The federal patent court of the United States just expanded the scope for patents again. It must be the golden hammer they own, it just makes everything look like glorious patents, disregarding competition innovation and all that economic research. Oh no, not my fingers too!
Since the Supreme Courts decision in the Bilski case this year, there has been a search for a new test to tell if some method is abstract matter (information, math etc) and not patentable.
Now in the case of RCT vs Microsoft that bar has been raised again to where has been before Bilski since State Street, where abstracts where removed by looking at surrounding effects from abstract methods.
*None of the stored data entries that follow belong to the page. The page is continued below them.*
Lemma block_before_next i :
  0 <= i < 1664 ->
  (if block_before i - 1024 =? 0x100000 then 0xA0000 else block_before i - 1024) = block_before (i + 1).
Proof.
  intros Hi. unfold block_before, init_block.
  destruct (Z.ltb_spec i 1024), (Z.ltb_spec (i + 1) 1024), (Z.eqb_spec (0x200000 - 1024 * (i + 1) + 1024 - 1024) 0x100000),
    (Z.eqb_spec (0xA0000 - 1024 * (i - 1023) + 1024 - 1024) 0x100000); lia.
Qed.

(** The loop stops at the first block that would reach into the heads. *)
Lemma init_loop_run s0 n i s :
  0 < start_buffer -> 1664 <= i + Z.of_nat n ->
  (forall j, 0 <= j < 1664 -> head_at (j + 1) <= init_block j -> has s0 (head_at j) b_blocknr) ->
  0 <= i < 1664 -> init_inv s0 i s ->
  exists k s', i <= k < 1664 /\ init_loop (S n) (head_at i) (block_before i) s = Done (head_at k) s' /\
    init_inv s0 k s' /\ (forall j, i <= j < k -> head_at (j + 1) <= init_block j) /\
    init_block k < head_at (k + 1).
Proof.
  intros Hs Hn Hb Hi Hinv. revert i s Hn Hi Hinv; induction n as [| n IH]; intros i s Hn Hi Hinv; [lia |].
  assert (Eb : block_before i - 1024 = init_block i) by (unfold block_before; lia).
  assert (Eh : head_at i + sizeof_buffer_head = head_at (i + 1)) by (unfold head_at, sizeof_buffer_head; lia).
  destruct (Z.le_gt_cases (head_at (i + 1)) (init_block i)) as [Hle | Hgt].
  - assert (Hi' : i < 1663).
    { destruct (decide (i = 1663)) as [-> |]; [| lia].
      change (init_block 1663) with 0 in Hle. unfold head_at, sizeof_buffer_head in Hle. lia. }
    rewrite init_loop_step by (rewrite Eb, Eh; exact Hle).
    rewrite Eh, block_before_next by lia. rewrite Eb.
    pose proof (init_step s0 i s Hs ltac:(lia) Hle (Hb i Hi Hle) Hinv) as Hstep.
    assert (En : nr_buffers (init_head (head_at i) (init_block i) s) = nr_buffers s) by done.
    rewrite En. destruct (IH (i + 1) _ ltac:(lia) ltac:(lia) Hstep) as (k & s' & Hk & Hrun & Hk' & Hall & Hend).
    exists k, s'. split; [lia |]. split; [done |]. split; [done |]. split; [| done].
    intros j Hj. destruct (decide (j = i)) as [-> |]; [done | apply Hall; lia].
  - exists i, s. split; [lia |]. split; [apply init_loop_end; lia |]. split; [done |].
    split; [lia | done].
Qed.

Definition heads (n : nat) : list Z := map (fun i => head_at (Z.of_nat i)) (seq 0 n).

Lemma elem_of_heads n p : p ∈ heads n <-> exists i, 0 <= i < Z.of_nat n /\ p = head_at i.
Proof.
  unfold heads. rewrite list_elem_of_fmap. split.
  - intros (i & -> & Hi). apply elem_of_seq in Hi. exists (Z.of_nat i). split; [lia | done].
  - intros (i & Hi & ->). exists (Z.to_nat i). rewrite Z2Nat.id by lia. split; [done |].
    apply elem_of_seq. lia.
Qed.

Lemma links_heads R a m x :
  (forall j, Z.of_nat a <= j < Z.of_nat (a + m) -> R (head_at j) (head_at (j + 1))) ->
  R (head_at (Z.of_nat (a + m))) x ->
  links R (map (fun i => head_at (Z.of_nat i)) (seq a (S m)) ++ [x]).
Proof.
  revert a; induction m as [| m IH]; intros a Hj Hx.
  - cbn. rewrite Nat.add_0_r in Hx. done.
  - change (links R (head_at (Z.of_nat a) :: map (fun i => head_at (Z.of_nat i)) (seq (S a) (S m)) ++ [x])).
    cbn [seq map app]. apply links_cons2. split.
    + replace (Z.of_nat (S a)) with (Z.of_nat a + 1) by lia. apply Hj. lia.
    + apply (IH (S a)); [intros j Hj'; apply Hj; lia |].
      replace (S a + m)%nat with (a + S m)%nat by lia. done.
Qed.

Lemma NoDup_heads n : NoDup (heads n).
Proof.
  unfold heads. apply NoDup_fmap_2; [| apply NoDup_seq]. intros i j E.
  apply head_at_inj in E. lia.
Qed.

(** What the end of [buffer_init] makes of the array. *)
Definition closed (n : Z) (s : fstate) : fstate :=
  set_hash_table (replicate (Z.to_nat NR_HASH) 0)
    (upd (head_at (n - 1)) b_next_free start_buffer
      (upd start_buffer b_prev_free (head_at (n - 1)) (set_free_list start_buffer s))).

Lemma closed_cell n s q g :
  0 < start_buffer < 2 ^ 32 -> 0 <= head_at (n - 1) < 2 ^ 32 ->
  cell (closed n s) q g =
    if decide (g = b_next_free /\ q = head_at (n - 1)) then start_buffer
    else if decide (g = b_prev_free /\ q = start_buffer) then head_at (n - 1)
    else cell s q g.
Proof.
  intros H1 H2. change (cell (closed n s) q g) with
    (cell (upd (head_at (n - 1)) b_next_free start_buffer
      (upd start_buffer b_prev_free (head_at (n - 1)) (set_free_list start_buffer s))) q g).
  destruct (decide (g = b_next_free /\ q = head_at (n - 1))) as [[-> ->] | N1].
  { rewrite cell_upd_eq. apply u32_small. unfold in_u32; lia. }
  rewrite cell_upd_ne by (intros [= -> ->]; tauto).
  destruct (decide (g = b_prev_free /\ q = start_buffer)) as [[-> ->] | N2].
  { rewrite cell_upd_eq. apply u32_small. unfold in_u32; lia. }
  by rewrite cell_upd_ne by (intros [= -> ->]; tauto).
Qed.

Lemma closed_has n s q g : has s q g -> has (closed n s) q g.
Proof. intros H. apply (has_upd _ _ _ _ q g). by apply has_upd. Qed.

(** The closed array is a cache that holds nothing. *)
Lemma closed_ok s0 n s :
  0 < start_buffer -> head_at (Z.of_nat n) <= 0x200000 -> (2 <= n)%nat ->
  nr_buffers s0 = 0 -> init_inv s0 (Z.of_nat n) s ->
  cache_ok (heads n) (fun _ => []) (closed (Z.of_nat n) s).
Proof.
  intros Hs Hlast Hn Hnr [I1 I2 I3 I4].
  assert (Hb : forall i, 0 <= i < Z.of_nat n -> 0 < head_at i < 2 ^ 32)
    by (intros i Hi; unfold head_at, sizeof_buffer_head in *; lia).
  assert (E0 : head_at 0 = start_buffer) by (unfold head_at; lia).
  assert (Hst : 0 < start_buffer < 2 ^ 32) by (rewrite <- E0; apply Hb; lia).
  assert (Hc := fun q g => closed_cell (Z.of_nat n) s q g Hst ltac:(pose proof (Hb (Z.of_nat n - 1)); lia)).
  assert (Hval : forall j g, 0 <= j < Z.of_nat n ->
    g ∈ [b_dev; b_uptodate; b_dirt; b_count; b_lock; b_prev; b_next] ->
    cell (closed (Z.of_nat n) s) (head_at j) g = 0).
  { intros j g Hj Hg. rewrite Hc. rewrite decide_False by (intros [-> _]; set_solver).
    rewrite decide_False by (intros [-> _]; set_solver). rewrite !elem_of_cons in Hg.
    destruct Hg as [-> | [-> | [-> | [-> | [-> | [-> | [-> | Hg]]]]]]];
      [.. | by apply elem_of_nil in Hg]; (rewrite I3; [done | lia | in_list | discriminate]). }
  constructor.
  - apply length_replicate.
  - change (nr_buffers (closed (Z.of_nat n) s)) with (nr_buffers s). unfold heads.
    rewrite length_map, length_seq. lia.
  - destruct n; [lia | done].
  - apply NoDup_heads.
  - intros p (i & Hi & ->)%elem_of_heads. by apply Hb.
  - intros p f (i & Hi & ->)%elem_of_heads Hf. by apply closed_has, I2.
  - destruct n; [lia |]. cbn [heads seq map hd]. exact E0.
  - destruct n as [| m]; [lia |]. change (ring (free_link (closed (Z.of_nat (S m)) s)) (heads (S m)))
      with (links (free_link (closed (Z.of_nat (S m)) s)) (heads (S m) ++ [head_at 0])).
    apply links_heads.
    + intros j Hj. unfold free_link. rewrite !Hc. split.
      * rewrite decide_False by (intros [_ ?%head_at_inj]; lia). rewrite decide_False by (intros []; discriminate).
        rewrite I3 by (done || lia || in_list). done.
      * rewrite decide_False by (intros []; discriminate).
        rewrite decide_False by (rewrite <- E0; intros [_ ?%head_at_inj]; lia).
        rewrite I3 by (done || lia || in_list). cbn [init_val].
        replace (j + 1 - 1) with j by lia. apply u32_small. pose proof (Hb j). unfold in_u32. lia.
    + unfold free_link. rewrite !Hc. rewrite E0. rewrite decide_True
        by (split; [done | f_equal; lia]). split; [done |].
      rewrite decide_False by (intros []; discriminate). rewrite decide_True by done. f_equal. lia.
  - intros h Hh. change (hash_table (closed (Z.of_nat n) s)) with (replicate (Z.to_nat NR_HASH) 0).
    apply lookup_replicate_2. unfold NR_HASH. lia.
  - intros h Hh. split; [apply NoDup_nil_2 |]. cbn [app]. unfold hash_link. split; [done | done].
  - intros h p Hh. split; [intros Hp; by apply elem_of_nil in Hp |].
    intros ((i & Hi & ->)%elem_of_heads & Hd & _). exfalso. apply Hd.
    apply Hval; [lia | in_list].
  - intros p (i & Hi & ->)%elem_of_heads _. split; (apply Hval; [lia | in_list]).
  - intros p q (i & Hi & ->)%elem_of_heads _ Hd. exfalso. apply Hd.
    apply Hval; [lia | in_list].
Qed.

Lemma init_block_range i : 0 <= i < 1664 -> 0 <= init_block i < 0x200000.
Proof. intros Hi. unfold init_block. case_match; lia. Qed.

Lemma buffer_init_run s :
  0 < start_buffer -> head_at 2 <= init_block 1 -> nr_buffers s = 0 ->
  (forall j, 0 <= j < 1664 -> head_at (j + 1) <= init_block j -> has s (head_at j) b_blocknr) ->
  exists k s1, buffer_init s = Done tt (closed k s1) /\ 2 <= k < 1664 /\ init_inv s k s1 /\
    head_at k <= init_block (k - 1) /\ init_block k < head_at (k + 1).
Proof.
  intros Hs H2 Hnr Hblk. assert (E0 : head_at 0 = start_buffer) by (unfold head_at; lia).
  assert (Hinv : init_inv s 0 s) by (constructor; [lia | lia | lia | done]).
  unfold buffer_init. assert (Hn : 1664 < 0 + Z.of_nat 1700) by (by vm_compute). revert Hn.
  generalize 1700%nat. intros [| n] Hn; [lia |].
  destruct (init_loop_run s n 0 s Hs ltac:(lia) Hblk ltac:(lia) Hinv) as (k & s1 & Hk & Hrun & Hinv1 & Hfit & Hend).
  assert (Hk2 : 2 <= k).
  { destruct (decide (k = 0)) as [-> |]; [exfalso | destruct (decide (k = 1)) as [-> |]; [exfalso | lia]].
    - change (init_block 0) with 0x1FFC00 in Hend. change (init_block 1) with 0x1FF800 in H2.
      unfold head_at, sizeof_buffer_head in *. lia.
    - change (1 + 1) with 2 in Hend. lia. }
  exists k, s1. split.
  - change (block_before 0) with BUFFER_END in Hrun. rewrite E0 in Hrun.
    rewrite (bind_Done _ _ _ _ _ Hrun). cbv zeta.
    replace (head_at k - sizeof_buffer_head) with (head_at (k - 1)) by (unfold head_at, sizeof_buffer_head; lia).
    assert (Hf : has (set_free_list start_buffer s1) start_buffer b_prev_free).
    { rewrite <- E0. apply (ii_has _ _ _ Hinv1); [lia |]. apply list_elem_of_In. cbn; tauto. }
    assert (Hn' : has (set_free_list start_buffer s1) (head_at (k - 1)) b_next_free).
    { apply (ii_has _ _ _ Hinv1); [lia |]. apply list_elem_of_In. cbn; tauto. }
    do 2 fstep. change (free_list (set_free_list start_buffer s1)) with start_buffer. fstep. fstep.
    change (free_list (upd _ _ _ (set_free_list start_buffer s1))) with start_buffer. by fstep.
  - split; [lia |]. split; [done |]. split; [| done].
    specialize (Hfit (k - 1) ltac:(lia)). by replace (k - 1 + 1) with k in Hfit by lia.
Qed.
In this case the court states: “the invention presents functional and palpable applications in the field of computer technology” and “Inventions with specific applications or improvements to technologies in the marketplace are not likely to be so abstract that they override the statutory language and framework of the Patent Act.”
Truly "Not likely to be" when you own a golden hammer.
http://en.wikipedia.org/wiki/Law_of_the_instrument
http://www.awakenip.com/?p=497
Update: I just found a nice analogy, twitted by @timrue, something like this:
Abstract Physics exist - Google it. As a example, roman numerals might work harder to solve algebraic problems with than the Hinu-Arabic decimal system. Claiming that this is a real world problem and not abstract is what this is all about.